(Dataset entries)
★ ★ ★ ★

Lemma insert_sorted_filter a x l :
  filter (of_amount a) (insert_sorted x l) = filter (of_amount a) (x :: l).
Proof.
  induction l as [|y l IH]; [done|]. simpl. case_decide as Hxy; [done|].
  rewrite (filter_cons _ y), IH, !(filter_cons _ x), (filter_cons _ y).
  destruct (decide (sort_key y = a)) as [Hy|Hy]; [|done].
  assert (sort_key x ≠ a) as Hx.
  { intros Hx. apply Hxy. rewrite Hx, Hy. apply Qcle_refl. }
  by rewrite !decide_False by done.
Qed.

Lemma sorted_by_amount_filter a l :
  filter (of_amount a) (sorted_by_amount l) = filter (of_amount a) l.
Proof.
  induction l as [|x l IH]; [done|]. simpl.
  by rewrite insert_sorted_filter, !filter_cons, IH.
Qed.

Lemma stable_sort_unique l1 l2 :
  StronglySorted by_amount l1 → StronglySorted by_amount l2 →
  (∀ a, filter (of_amount a) l1 = filter (of_amount a) l2) →
  l1 = l2.
Proof.
  intros Hl1. revert l2.
  induction Hl1 as [|x l1 Hl1 IH Hx]; intros l2 Hl2 Hsame.
  - destruct l2 as [|y l2]; [done|].
    specialize (Hsame (sort_key y)). by rewrite filter_cons_True in Hsame.
  - destruct Hl2 as [|y l2 Hl2 Hy].
    { specialize (Hsame (sort_key x)). by rewrite filter_cons_True in Hsame. }
    assert (x = y) as <-.
    { pose proof (Hsame (sort_key x)) as Hkx.
      rewrite filter_cons_True in Hkx by done.
      destruct (decide (sort_key y = sort_key x)) as [Heq|Hne].
      { rewrite (filter_cons_True _ y) in Hkx by done. congruence. }
      exfalso. apply Hne.
      rewrite (filter_cons_False _ y) in Hkx by done.
      assert (x ∈ l2) as Hx2.
      { eapply (proj1 (list_elem_of_filter (of_amount (sort_key x)) l2 x)).
        rewrite <-Hkx. left. }
      pose proof (Hsame (sort_key y)) as Hky.
      rewrite (filter_cons_True _ y) in Hky by done.
      rewrite (filter_cons_False _ x) in Hky by (by intros ?).
      assert (y ∈ l1) as Hy1.
      { eapply (proj1 (list_elem_of_filter (of_amount (sort_key y)) l1 y)).
        rewrite Hky. left. }
      apply Qcle_antisym.
      - by apply (proj1 (list.Forall_forall _ _) Hy).
      - by apply (proj1 (list.Forall_forall _ _) Hx). }
    f_equal. apply IH; [done|]. intros a. specialize (Hsame a).
    rewrite !(filter_cons _ x) in Hsame. case_decide; congruence.
Qed.

(** X19: the displayed list is the stable sort of the enumeration by
    amount: it is ascending by amount and holds, for every amount, the pairs
    of that amount in the order of the enumeration; and it is the only list
    that does. *)
Theorem display_is_the_stable_sort l l' :
  l' = sorted_by_amount l ↔
  StronglySorted by_amount l' ∧
  ∀ a, filter (of_amount a) l' = filter (of_amount a) l.
Proof.
  split.
  - intros ->. split; [apply MixerTheory.sorted_by_amount_sorted|].
    intros a. apply sorted_by_amount_filter.
  - intros [Hsorted Hstable]. apply stable_sort_unique; [done| |].
    + apply MixerTheory.sorted_by_amount_sorted.
    + intros a. by rewrite sorted_by_amount_filter.
Qed.

(** X20: when the pairs of a solution have pairwise distinct amounts, every
    enumeration of the solution is displayed as the same list: the printing
    is consistent as long as no amount repeats. *)
Theorem display_is_consistent_without_ties (s : solution) l1 l2 :
  (∀ x y, x ∈ s → y ∈ s → x.2 = y.2 → x = y) →
  enumerates l1 s → enumerates l2 s →
  sorted_by_amount l1 = sorted_by_amount l2.
Proof.
  intros Hdistinct [Hnodup1 Hs1] [Hnodup2 Hs2].
  apply StronglySorted_unique_strong with (R := by_amount).
  - intros x y Hx Hy Hxy Hyx.
    rewrite MixerTheory.sorted_by_amount_Permutation in Hx, Hy.
    apply Hdistinct.
    + rewrite <-Hs1. by apply elem_of_list_to_set.
    + rewrite <-Hs2. by apply elem_of_list_to_set.
    + by apply Qcle_antisym.
  - apply MixerTheory.sorted_by_amount_sorted.
  - apply MixerTheory.sorted_by_amount_sorted.
  - rewrite !MixerTheory.sorted_by_amount_Permutation.
    apply NoDup_Permutation; [done..|]. intros x.
    by rewrite <-(elem_of_list_to_set (C := solution) x l1),
               <-(elem_of_list_to_set (C := solution) x l2), Hs1, Hs2.
Qed.
(** One iteration of the last loop of [parsePinMapJSON]. *)
Definition chain_entry (pr pc : list Z) (m : list ElectrodeMapping_t) (electrode : Z)
  : list ElectrodeMapping_t :=
  let e := nth (Z.to_nat (electrode - 1)) m {| map_row := 0; map_col := 0 |} in
  let tempRow := map_row e in
  let tempCol := map_col e in
  let pciePin := u16 (tempRow * NUM_COLS + tempCol + 1) in
  if (pciePin >? 0) && (pciePin <=? NUM_ELECTRODES)
  then upd m (Z.to_nat (electrode - 1))
           {| map_row := nth (Z.to_nat (pciePin - 1)) pr 0;
              map_col := nth (Z.to_nat (pciePin - 1)) pc 0 |}
  else m.

Definition zero_all (l : list Z) : list Z :=
  fold_left (fun l i => upd l i 0) (seq 0 140) l.

Definition parsePinMapJSON (d : t) (jsonData : string) : bool * t :=
  match CStr.strstr jsonData (CStr.dquote +++ "electrodes" +++ CStr.dquote) with
  | None => (false, d)
  | Some electrodesStart =>
    match CStr.strchr electrodesStart "{" with
    | None => (false, d)
    | Some openBrace =>
      let tabs := fold_left (pin_entry openBrace) (list_prod rows cols)
                            (zero_all (pcieToRow d), zero_all (pcieToCol d)) in
      (true, with_maps d (fold_left (chain_entry (fst tabs) (snd tabs)) electrodes
                                    (electrodeMap d))
                       (fst tabs) (snd tabs))
    end
  end.

Definition loadPinMap (fs : FileSystem) (d : t) (filepath : string) : bool * t :=
  match readFile fs filepath with
  | None => (false, d)
  | Some jsonData => parsePinMapJSON d jsonData
  end.

(** What the storage of the object holds before the constructor runs: the
    constructor never assigns [electrodeMap], [pcieToRow] or [pcieToCol]
    itself, so their first contents are whatever the memory held (all zero for
    an object of static storage duration). *)
Record Storage : Type := {
  raw_map_row : nat -> Z;
  raw_map_col : nat -> Z;
  raw_pcieToRow : nat -> Z;
  raw_pcieToCol : nat -> Z
}.

Definition default_entry (i : nat) : ElectrodeMapping_t :=
  {| map_row := u8 (Z.of_nat i / NUM_COLS); map_col := u8 (Z.of_nat i mod NUM_COLS) |}.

★ ★ ★ ★

**ABOUT THIS EXERCISE:** The data given before this task must be transcribed exactly and in full.

**ANSWER FOR THE TASK:**
Lemma insert_sorted_filter a x l :
  filter (of_amount a) (insert_sorted x l) = filter (of_amount a) (x :: l).
Proof.
  induction l as [|y l IH]; [done|]. simpl. case_decide as Hxy; [done|].
  rewrite (filter_cons _ y), IH, !(filter_cons _ x), (filter_cons _ y).
  destruct (decide (sort_key y = a)) as [Hy|Hy]; [|done].
  assert (sort_key x ≠ a) as Hx.
  { intros Hx. apply Hxy. rewrite Hx, Hy. apply Qcle_refl. }
  by rewrite !decide_False by done.
Qed.

Lemma sorted_by_amount_filter a l :
  filter (of_amount a) (sorted_by_amount l) = filter (of_amount a) l.
Proof.
  induction l as [|x l IH]; [done|]. simpl.
  by rewrite insert_sorted_filter, !filter_cons, IH.
Qed.

Lemma stable_sort_unique l1 l2 :
  StronglySorted by_amount l1 → StronglySorted by_amount l2 →
  (∀ a, filter (of_amount a) l1 = filter (of_amount a) l2) →
  l1 = l2.
Proof.
  intros Hl1. revert l2.
  induction Hl1 as [|x l1 Hl1 IH Hx]; intros l2 Hl2 Hsame.
  - destruct l2 as [|y l2]; [done|].
    specialize (Hsame (sort_key y)). by rewrite filter_cons_True in Hsame.
  - destruct Hl2 as [|y l2 Hl2 Hy].
    { specialize (Hsame (sort_key x)). by rewrite filter_cons_True in Hsame. }
    assert (x = y) as <-.
    { pose proof (Hsame (sort_key x)) as Hkx.
      rewrite filter_cons_True in Hkx by done.
      destruct (decide (sort_key y = sort_key x)) as [Heq|Hne].
      { rewrite (filter_cons_True _ y) in Hkx by done. congruence. }
      exfalso. apply Hne.
      rewrite (filter_cons_False _ y) in Hkx by done.
      assert (x ∈ l2) as Hx2.
      { eapply (proj1 (list_elem_of_filter (of_amount (sort_key x)) l2 x)).
        rewrite <-Hkx. left. }
      pose proof (Hsame (sort_key y)) as Hky.
      rewrite (filter_cons_True _ y) in Hky by done.
      rewrite (filter_cons_False _ x) in Hky by (by intros ?).
      assert (y ∈ l1) as Hy1.
      { eapply (proj1 (list_elem_of_filter (of_amount (sort_key y)) l1 y)).
        rewrite Hky. left. }
      apply Qcle_antisym.
      - by apply (proj1 (list.Forall_forall _ _) Hy).
      - by apply (proj1 (list.Forall_forall _ _) Hx). }
    f_equal. apply IH; [done|]. intros a. specialize (Hsame a).
    rewrite !(filter_cons _ x) in Hsame. case_decide; congruence.
Qed.

(** X19: the displayed list is the stable sort of the enumeration by
    amount: it is ascending by amount and holds, for every amount, the pairs
    of that amount in the order of the enumeration; and it is the only list
    that does. *)
Theorem display_is_the_stable_sort l l' :
  l' = sorted_by_amount l ↔
  StronglySorted by_amount l' ∧
  ∀ a, filter (of_amount a) l' = filter (of_amount a) l.
Proof.
  split.
  - intros ->. split; [apply MixerTheory.sorted_by_amount_sorted|].
    intros a. apply sorted_by_amount_filter.
  - intros [Hsorted Hstable]. apply stable_sort_unique; [done| |].
    + apply MixerTheory.sorted_by_amount_sorted.
    + intros a. by rewrite sorted_by_amount_filter.
Qed.

(** X20: when the pairs of a solution have pairwise distinct amounts, every
    enumeration of the solution is displayed as the same list: the printing
    is consistent as long as no amount repeats. *)
Theorem display_is_consistent_without_ties (s : solution) l1 l2 :
  (∀ x y, x ∈ s → y ∈ s → x.2 = y.2 → x = y) →
  enumerates l1 s → enumerates l2 s →
  sorted_by_amount l1 = sorted_by_amount l2.
Proof.
  intros Hdistinct [Hnodup1 Hs1] [Hnodup2 Hs2].
  apply StronglySorted_unique_strong with (R := by_amount).
  - intros x y Hx Hy Hxy Hyx.
    rewrite MixerTheory.sorted_by_amount_Permutation in Hx, Hy.
    apply Hdistinct.
    + rewrite <-Hs1. by apply elem_of_list_to_set.
    + rewrite <-Hs2. by apply elem_of_list_to_set.
    + by apply Qcle_antisym.
  - apply MixerTheory.sorted_by_amount_sorted.
  - apply MixerTheory.sorted_by_amount_sorted.
  - rewrite !MixerTheory.sorted_by_amount_Permutation.
    apply NoDup_Permutation; [done..|]. intros x.
    by rewrite <-(elem_of_list_to_set (C := solution) x l1),
               <-(elem_of_list_to_set (C := solution) x l2), Hs1, Hs2.
Qed.
(** One iteration of the last loop of [parsePinMapJSON]. *)
Definition chain_entry (pr pc : list Z) (m : list ElectrodeMapping_t) (electrode : Z)
  : list ElectrodeMapping_t :=
  let e := nth (Z.to_nat (electrode - 1)) m {| map_row := 0; map_col := 0 |} in
  let tempRow := map_row e in
  let tempCol := map_col e in
  let pciePin := u16 (tempRow * NUM_COLS + tempCol + 1) in
  if (pciePin >? 0) && (pciePin <=? NUM_ELECTRODES)
  then upd m (Z.to_nat (electrode - 1))
           {| map_row := nth (Z.to_nat (pciePin - 1)) pr 0;
              map_col := nth (Z.to_nat (pciePin - 1)) pc 0 |}
  else m.

Definition zero_all (l : list Z) : list Z :=
  fold_left (fun l i => upd l i 0) (seq 0 140) l.

Definition parsePinMapJSON (d : t) (jsonData : string) : bool * t :=
  match CStr.strstr jsonData (CStr.dquote +++ "electrodes" +++ CStr.dquote) with
  | None => (false, d)
  | Some electrodesStart =>
    match CStr.strchr electrodesStart "{" with
    | None => (false, d)
    | Some openBrace =>
      let tabs := fold_left (pin_entry openBrace) (list_prod rows cols)
                            (zero_all (pcieToRow d), zero_all (pcieToCol d)) in
      (true, with_maps d (fold_left (chain_entry (fst tabs) (snd tabs)) electrodes
                                    (electrodeMap d))
                       (fst tabs) (snd tabs))
    end
  end.

Definition loadPinMap (fs : FileSystem) (d : t) (filepath : string) : bool * t :=
  match readFile fs filepath with
  | None => (false, d)
  | Some jsonData => parsePinMapJSON d jsonData
  end.

(** What the storage of the object holds before the constructor runs: the
    constructor never assigns [electrodeMap], [pcieToRow] or [pcieToCol]
    itself, so their first contents are whatever the memory held (all zero for
    an object of static storage duration). *)
Record Storage : Type := {
  raw_map_row : nat -> Z;
  raw_map_col : nat -> Z;
  raw_pcieToRow : nat -> Z;
  raw_pcieToCol : nat -> Z
}.

Definition default_entry (i : nat) : ElectrodeMapping_t :=
  {| map_row := u8 (Z.of_nat i / NUM_COLS); map_col := u8 (Z.of_nat i mod NUM_COLS) |}.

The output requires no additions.